Return the opening lines of the material, word for word. End with the line that contains "([src/src/nm.cc], [src/src/ib.cc]): a".

=== Section Start ===

(* ===== verification/Prelude.v ===== *)
(** * FUSEE-FS: a verification library for the FUSEE key-value store and the
    FUSEE-FS file-system engine

    ** The program

    FUSEE is a key-value store on disaggregated memory.  Memory nodes
    ([src/src/server.cc], [src/src/server_mm.cc]) own large regions of memory and
    hand out blocks; they answer a few messages over UDP and otherwise stay
    passive.  Clients ([src/src/client.cc], [src/src/client_mm.cc]) work on that
    memory with one-sided RDMA requests through their network manager
    ([src/src/nm.cc], [src/src/ib.cc]): a RACE hash index
    ([src/src/hashtable.cc]) maps keys to blocks, its slots are replicated and
    modified by compare-and-swap, and conflicts between clients are settled by
    the SNAPSHOT protocol without a server.  Every block is also an entry of the
    log of the client that wrote it, from which a restarted client rebuilds its
    allocator and finishes its last operation.  FUSEE-FS ([src/fs]) stores the
    inodes and directory entries of a file system in that store; a central
    service is to grant locks and groups of inode numbers.

    ** The files

    - [Prelude] (this file): machine integers, the error-and-state monad [M],
      little-endian encodings, record updates, tactics and hint databases.
    - [Mem]: byte-addressed memories.
    - [KvUtils]: [kv_utils.h/.cc], messages and their byte order, the layout of
      log entries, the configuration loader, packed garbage-collection slots.
    - [HashTable]: [hashtable.h/.cc], layouts, the key hash, fingerprints, bucket
      choice, 40-bit pointers, free slots, comparison of keys.
    - [ServerMM], [Server]: a memory node: its memory manager (Module [Smm]) and
      its request loop (Module [Srv]).
    - [Rdma]: [ib.h/.cc], work requests and their chaining; the class [Fabric] is
      the interface of the verbs library.
    - [ClientState]: the records [Nm.t], [Cmm.t], [KVReqCtx] and [Cl.t] of the
      classes [UDPNetworkManager], [ClientMM], [KVReqCtx] and [Client], together
      in [Sys] with the world of the fabric and the nodes reachable over UDP.
    - [Network]: [nm.cc], posting and completion of requests; [PostEffects]: what
      a posted list of requests does to the memories, request by request.
    - [ClientMM], [BlockMap], [LogWalk], [Rebuild]: [client_mm.cc], the client's
      allocator; its static block map against that of the nodes; the walk over
      the log; the reconstruction of the allocator after a crash.
    - [ClientIndex]: the part of [client.cc] and [client.h] between keys and
      requests: candidate buckets, request lists, search of the buckets that were
      read, the address cache, redirection of reads away from crashed nodes.
    - [ClientConsensus], [Snapshot]: the decision on a slot in [client.cc], and
      the protocol between any number of clients as a step relation.
    - [ClientOps]: search, insert, update and delete, phase by phase, for fibers
      and synchronous, with cache, crash points and crashed nodes.
    - [IndexView], [IndexChange], [IndexInsert], [IndexModify]: the bytes of the
      nodes read as a map from keys to values ([index_lookup]), the effect on that
      map of a change of one slot, and search, insertion, update and deletion
      against it.
    - [Recovery], [StartUp]: recovery of the last operation; the constructor of
      the client.
    - [ClientCR], [ClientCRSpec]: [client_cr.h/.cc], the baseline client, whose
      backups are changed one after the other by swaps repeated until they
      succeed (Module [CR]), and the correctness of those swaps.
    - [RequestFrame]: what no operation of either client changes in its context.
    - [Workload], [Fibers]: the requests a client is given, generated or from a
      file; the fibers that run them and their counters, and the division of the
      requests among fibers, for both clients.
    - [Release], [CacheDump]: the additions by which freed blocks are released on
      the nodes; the cache written to a file and read back.
    - [FsCommon]: paths, inodes, permissions and the central service (Module
      [Central]).
    - [Engine], [EngineSpec], [FsTree], [EngineClient]: the file-system engine
      over the interface [KvOps] of a store; its specification and refinement on
      every store with the laws [KvLaws]; the tree invariant; the instance of the
      interface by the operations of the client.

    A member function is a definition of the same name in the monad [M] over the
    state it acts on; a member variable is a record field of the same name.  A
    run ends with [Done] and a result or with [Stopped]: [Exited] for [exit] and
    failed assertions, [Undefined] where the C++ code has undefined behaviour
    (null pointers, indices outside of a vector, division by zero), [Diverges]
    where the fuel of a loop ran out.  Pointers into the client's memory are
    addresses, so buffers that alias in the code alias in the model.

    ** The theorems

    - Encodings are inverse to each other, and the optimised hash equals a
      reference one ([KvUtils], [HashTable], [ClientIndex.log_links_roundtrip]).
    - A memory node queues disjoint aligned blocks, never hands one out twice and
      takes back only what it handed out; a client computes the same placement,
      symmetric and with replicas on different nodes; an allocation request over
      the wire is one allocation ([ServerMM], [Server], [BlockMap]).
    - Waiting on the completion queue and waiting for the polling thread end in
      the same state ([Network.sync_async_equivalent]); connecting to the nodes
      ends with the tables filled ([StartUp]).
    - The client's allocator on every branch, the links of the log, the undo of
      an allocation, the walk over a log, and the allocator a restarted client
      rebuilds from its log and meta area ([ClientMM], [LogWalk], [Rebuild]).
    - The search of buckets finds exactly the candidates, the first block with
      the key and a free slot iff there is one; reads of crashed nodes go to the
      same offset of a healthy replica ([ClientIndex]).
    - SNAPSHOT, for one round of clients that start from the same value: in every
      interleaving all winners write the same value, so that there is one winner
      when the new values differ; primary and backups agree afterwards; and once a
      client has heard from every backup the outcome is settled
      ([Snapshot]).  Concurrent deletions all write 0, and the second to publish
      reaches a branch that the code takes for impossible
      ([Snapshot.concurrent_deletes_late]).  The code decides as the protocol says
      whatever other clients do to the remote memories ([ClientConsensus]).
    - Search returns the value of a block with the key of the request, as long as
      the slots it follows name nodes the client is connected to; insertion
      publishes the block it wrote or changes nothing; full buckets are refused
      and the block is given back ([ClientOps]).
    - On a fabric without other clients, search, through the cache or the index, is
      the lookup of the map the nodes hold ([IndexView.kv_search_refines_index]).
      With one index replica, insertion of an absent key with a free slot adds the
      pair of the request and leaves every other key alone
      ([IndexInsert.kv_insert_updates_index]), and a search after it returns the
      inserted value ([IndexInsert.insert_search_roundtrip]); update of a key that
      the cache does not know gives a known key its new value and refuses an
      unknown one, deletion frees the slot of its key, and neither disturbs other
      keys, when the old block can be released without an undefined shift
      ([IndexModify]).
    - The repeated swaps of the baseline client set every replica when they are
      synchronous; those for fibers may skip a backup; its insertions publish
      their block even when they give it back ([ClientCRSpec]).
    - Requests whose entries fit the input buffer are loaded as specified
      ([Workload]); fibers share no request, and those that count operations count
      exactly ([Fibers]).  The additions that release freed blocks go where the
      overrun of [target_sid] sends them ([Release]), and a saved cache is restored
      ([CacheDump]).
    - The file-system operations refine pure functions on abstract file systems,
      errors included; histories keep the directory tree, whose root counts its
      entries from the value that [InitThread] left in it; what was created is
      found ([EngineSpec], [FsTree]); paths keep their components, keys never
      collide and a granted lock excludes others ([FsCommon]).
    - Examples run whole operations: insertion, update, deletion and search on
      replicated memories, recovery after every crash point ([Recovery]), and
      file-system operations through the client ([EngineClient]).  They include
      what the code does wrong: [Recovery.finished_insert_done_twice],
      [ClientOps.kv_insert_kv_out_of_bounds], [EngineSpec.mkdir_leaves_orphan],
      [EngineSpec.mkdir_redo_lost], [EngineSpec.mkdir_root],
      [Workload.cr_load_kv_requests_out_of_range],
      [Fibers.update_failures_uncounted], [Fibers.redo_changes_key],
      [CacheDump.dump_empty_cache] and [CacheDump.load_short_file].

    ** Parameters, fuel and bounds

    The verbs library is the class [Fabric].  Theorems about the client assume
    [ReliableFabric]: the requests of a chain take effect in order, each on
    remote memories that other clients may have changed in any way since the
    previous request; [QuietFabric] is the case without other clients, and
    [quiet_fabric] a model.  The contents of uninitialised memory ([junk],
    [stack_ctx], [heap_ctx]), addresses and keys given by [malloc], [mmap] and
    memory registration, queue-pair ends, the clock and the answer of the eRPC
    call for inode groups are arguments.

    Requests take effect when posted, so a wait needs one round per queued
    completion: that is the fuel of [poll_until] and [wait_loop], and the theorems
    show it is enough.  [skip_full] gets one round per node plus one, the number
    after which its test repeats.  [traverse_loop] and [recover_loop] get as many
    rounds as their entries fit in the recovery buffer, past which the code
    writes out of bounds.  [round_robin] gets the length of the longest queue plus
    one.  [new_group_loop] gets one round: after a new group was fetched the
    sequence number is below the group size.  The two waits for other clients,
    for the winner of a slot ([wait_primary]) and for the first client
    ([wait_init]), take the number of rounds [spin] as an argument and are
    [Diverges] beyond it.  So do the repeated swaps of the baseline client, with
    [retries]; its scan of the meta area gets one round per entry of the area.
    A fiber runs until another thread raises its flag: [rounds] has an entry for
    each time its loop finds the flag down, and [redo] bounds the repetitions
    followed of an insertion that demands to be redone.

    ** Not modelled

    The programs of the benchmarks, except for the division of the requests among
    fibers; timers, the creation of threads and fibers and
    their affinity; the switch from one fiber to another inside an operation: a
    fiber is run alone, and what others do reaches it through the fabric only; the
    configuration of queue pairs and devices, which only fills structures of the verbs library;
    program entry points, tests and benchmarks; the event loop of the central
    service, which belongs to the eRPC library.  Releases of C++ memory and debug
    output have no effect in the model.  The polling thread is modelled by the
    rounds it makes while a request waits.

    ** Plan

    Open: a general theorem for the recovery of an operation; update and deletion
    with a cache hit and with several index replicas against the map; the laws
    [KvLaws] for the client itself on a quiet fabric. *)

From stdpp Require Export base numbers list gmap strings.
From Stdlib Require Export ZArith Lia.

=== Section End ===

*Answer space*:
(* ===== verification/Prelude.v ===== *)
(** * FUSEE-FS: a verification library for the FUSEE key-value store and the
    FUSEE-FS file-system engine

    ** The program

    FUSEE is a key-value store on disaggregated memory.  Memory nodes
    ([src/src/server.cc], [src/src/server_mm.cc]) own large regions of memory and
    hand out blocks; they answer a few messages over UDP and otherwise stay
    passive.  Clients ([src/src/client.cc], [src/src/client_mm.cc]) work on that
    memory with one-sided RDMA requests through their network manager
    ([src/src/nm.cc], [src/src/ib.cc]): a RACE hash index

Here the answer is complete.